Letting in the Iraqi employees

I went last night to the meeting at Parliament in support of Iraqis employed by British forces in Iraq and their quest for asylum. Everyone who attended the meeting , I think all would agree, came away with three things; firstly, that David Miliband's actions are a start but are nowhere near enough; secondly, that the situation is both desperate and urgent; and that Britain has a moral obligation and a practical necessity that should motivate quick, deliberate action.

The announcement made by Mr Miliband falls on a couple of counts. Firstly, the length of time served should be irrelevant - UK plc put these people up to it and they are in danger as a result. Secondly, there are lots of people who have worked for more than twelve months for the British in Iraq but in six month batches for different regiments on rotation as part of TELIC.

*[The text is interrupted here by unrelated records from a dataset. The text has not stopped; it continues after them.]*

(* ===== verification/UsbFifo.v ===== *)
(** * The FIFO endpoints: commands in, events out

    target/hif/usb_api_main_patch.c: a command arrives on endpoint 4 in packets of 64 bytes and
    a shorter last one, each announced by an interrupt; an event leaves on endpoint 3 the same
    way. What a call leaves for the next one is in static variables.

    The jump to the boot code does not come back: it is the fault [Rebooted]. *)

From S2P Require Import Prelude.
From S2P Require Import NBuf.
From S2P Require Import Dma.
From S2P Require Import Hif.

Section fifo.
Context {HW C : Type} `{!UsbIo HW} `{!HifClient HW C}.
Abbreviation HM := (M (hif_usb HW C)).

Definition WATCH_DOG_MAGIC_PATTERN_ADDR : Z := 0x53fffc.
Definition _fw_usb_suspend_reboot : HM unit := fail Rebooted.
Definition cold_reboot : HM unit := wr32 WATCH_DOG_MAGIC_PATTERN_ADDR 0 ;; fail Rebooted.

(** A command that starts with four bytes of ones is the host's order to suspend. *)
Definition _fw_usbfifo_recv_command (buf : Z) : HM unit :=
  b ← hfnb (rd_vbuf buf);
  v ← hfnb (rd_vdesc (desc_list b));
  tmp ← rd32 (u32 (buf_addr v + data_offset v));
  if tmp =? 0xFFFFFFFF then _fw_usb_suspend_reboot else usbfifo_recv_command buf.

(** *** Endpoint 4 *)

(** The data of the packet is read and dropped: [n] words, where [n] counts bytes. *)
Definition ep4_drop (n : Z) : HM unit := for_each (seqZ 0 n) (λ _, ioread32_usb ZM_EP4_DATA_OFFSET ;; mret tt).
Definition ep4_word : HM unit :=
  ep4_data ← ioread32_usb ZM_EP4_DATA_OFFSET;
  s ← get;
  wr32 (ro_regaddr s) ep4_data ;;
  modify (λ s, s <| ro_regaddr ::= λ a, u32 (a + 4) |>).
(** A buffer for a new command: whether there is one. *)
Definition ep4_new : HM bool :=
  buf ← usbfifo_get_command_buf;
  modify (λ s, s <| ro_buf := buf |>) ;;
  modify (λ s, s <| ro_cmd_len := 0 |>) ;;
  if buf =? 0 then mret false else
  b ← hfnb (rd_vbuf buf);
  v ← hfnb (rd_vdesc (desc_list b));
  modify (λ s, s <| ro_regaddr := buf_addr v |>) ;;
  modify (λ s, s <| ro_cmd_is_new := false |>) ;;
  mret true.
Definition ep4_last : HM unit :=
  s ← get;
  let buf := ro_buf s in
  b ← hfnb (rd_vbuf buf);
  hfnb (upd_vdesc (desc_list b) (λ v, v <| next_desc := 0 |>)) ;;
  hfnb (upd_vdesc (desc_list b) (λ v, v <| data_offset := 0 |>)) ;;
  hfnb (upd_vdesc (desc_list b) (λ v, v <| data_size := ro_cmd_len s |>)) ;;
  hfnb (upd_vdesc (desc_list b) (λ v, v <| control := 0 |>)) ;;
  hfnb (upd_vbuf buf (λ b, b <| next_buf := 0 |>)) ;;
  hfnb (upd_vbuf buf (λ b, b <| buf_length := ro_cmd_len s |>)) ;;
  _fw_usbfifo_recv_command buf ;;
  modify (λ s, s <| ro_cmd_is_new := true |>).
Definition usb_reg_out_patch : HM unit :=
  usbfifolen ← ioread8_usb ZM_EP4_BYTE_COUNT_LOW_OFFSET;
  when (USB_EP4_MAX_PKT_SIZE <? usbfifolen) cold_reboot ;;
  s ← get;
  ok ← (if ro_cmd_is_new s then ep4_new else mret true);
  if negb ok then ep4_drop usbfifolen else
  s ← get;
  if ro_buf s =? 0 then ep4_drop usbfifolen else
  modify (λ s, s <| ro_cmd_len ::= λ n, u16 (n + usbfifolen) |>) ;;
  s ← get;
  b ← hfnb (rd_vbuf (ro_buf s));
  v ← hfnb (rd_vdesc (desc_list b));
  if buf_size v <? ro_cmd_len s then ep4_drop usbfifolen else
  let words := if negb (usbfifolen mod 4 =? 0) then (usbfifolen .>> 2) + 1 else usbfifolen .>> 2 in
  for_each (seqZ 0 words) (λ _, ep4_word) ;;
  when (usbfifolen <? USB_EP4_MAX_PKT_SIZE) ep4_last.

(** *** Endpoint 3 *)
Definition ep3_word : HM unit :=
  s ← get;
  w ← rd32 (si_regaddr s);
  iowrite32_usb ZM_EP3_DATA_OFFSET w.
(** The next event: whether there is one. *)
Definition ep3_new : HM bool :=
  evntbuf ← usbfifo_get_event_buf;
  modify (λ s, s <| si_evntbuf := evntbuf |>) ;;
  if evntbuf =? 0 then mUSB_STATUS_IN_INT_DISABLE ;; mret false else
  b ← hfnb (rd_vbuf evntbuf);
  v ← hfnb (rd_vdesc (desc_list b));
  modify (λ s, s <| si_regaddr := u32 (buf_addr v + data_offset v) |>) ;;
  modify (λ s, s <| si_buf_len := buf_length b |>) ;;
  modify (λ s, s <| si_cmd_is_new := false |>) ;;
  mret true.
Definition fifo_size_of (remainder : Z) : Z := if remainder =? 3 then 0x7 else if remainder =? 2 then 0x3 else 0x1.
(** [reg_buf_len] bytes into the FIFO, and the packet goes. *)
Definition ep3_packet (reg_buf_len : Z) : HM unit :=
  for_each (seqZ 0 (reg_buf_len .>> 2)) (λ _,
    ep3_word ;; modify (λ s, s <| si_regaddr ::= λ a, u32 (a + 4) |>)) ;;
  let remainder := reg_buf_len mod 4 in
  unless (remainder =? 0)
    (iowrite32_usb ZM_CBUS_FIFO_SIZE_OFFSET (fifo_size_of remainder) ;;
     ep3_word ;;
     iowrite32_usb ZM_CBUS_FIFO_SIZE_OFFSET 0xF) ;;
  mUSB_EP3_XFER_DONE.
Definition usb_status_in_patch : HM unit :=
  s ← get;
  ok ← (if si_cmd_is_new s then ep3_new else mret true);
  if negb ok then mret tt else
  s ← get;
  let more := USB_EP3_MAX_PKT_SIZE <? si_buf_len s in
  let reg_buf_len := if more then USB_EP3_MAX_PKT_SIZE else si_buf_len s in
  when more (modify (λ s, s <| si_buf_len ::= λ n, n - USB_EP3_MAX_PKT_SIZE |>)) ;;
  ep3_packet reg_buf_len ;;
  s ← get;
  when (negb (si_evntbuf s =? 0) && negb more)
    (usbfifo_send_event_done (si_evntbuf s) ;;
     modify (λ s, s <| si_cmd_is_new := true |>)).

(** *** The interrupt: the FIFO part of [_usb_fw_task], and the patched handler of the pipes *)
Definition usb_fw_task_fifo (usb_interrupt_level1 : Z) : HM unit :=
  when (tst usb_interrupt_level1 BIT4)
    (usb_interrupt_level2 ← ioread8_usb ZM_INTR_SOURCE_4_OFFSET;
     when (tst usb_interrupt_level2 BIT6) usb_reg_out_patch) ;;
  when (tst usb_interrupt_level1 BIT6)
    (usb_interrupt_level2 ← ioread8_usb ZM_INTR_SOURCE_6_OFFSET;
     when (tst usb_interrupt_level2 BIT6) usb_status_in_patch).
End fifo.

Mark Brockway's well-informed and emotional speech shows the depth of the problem; people are at risk and dying now and delays for any reason are unacceptable. The breadth of knowledge that he and Andrew Alderson showed of the reality on the ground and how people might be practically helped in leaving, including verification processes, was remarkable and I hope that they will be heard by the Government. As many people commented, the Danish put us to shame - when they withdrew from Iraq, they took all their people with them and worried about paperwork later.

The moral case is overwhelming; we are the reason for these people being in danger and we have the capacity to help them. Practically, failure to act will further damage the reputation of the UK in the area and make it harder for us to recruit local people to help us in Afghanistan, where we appear to be committed for some years to come, and any other conflicts we may end up in going forward.

Evidently, no planning was given to ongoing support for Iraqis who worked for Britain in Iraq; apparently this was also the case in the Balkans. When we have found a resolution to the current problem, we shall have to keep up the pressure to prevent it happening again; everyone agreed that, in the future, there should be clear contracts that set out the responsibilities of both parties.

Thanks must go to the three MPs who spoke on the panel, Chris Bryant (Labour, Rhondda), Lynne Featherstone (LibDem, Hornsey & Wood Green) and Ed Vaizey (Con, Wantage), as well as to Julian Brazier MP (Con, Canterbury) who spoke from the floor and the other MPs who came in for some of the meeting, as well as to The Times for their support of this campaign. I think that everyone took on board that the twelve-month rule is unfair and unworkable and that further action is necessary.

I found the most moving speech of the night to be that of an Iraqi exile, talking about his experiences and the death of his loved ones for having worked for the UK. Like many other interpreters, he was an educated, erudite person who only wanted and only wants to rebuild his country.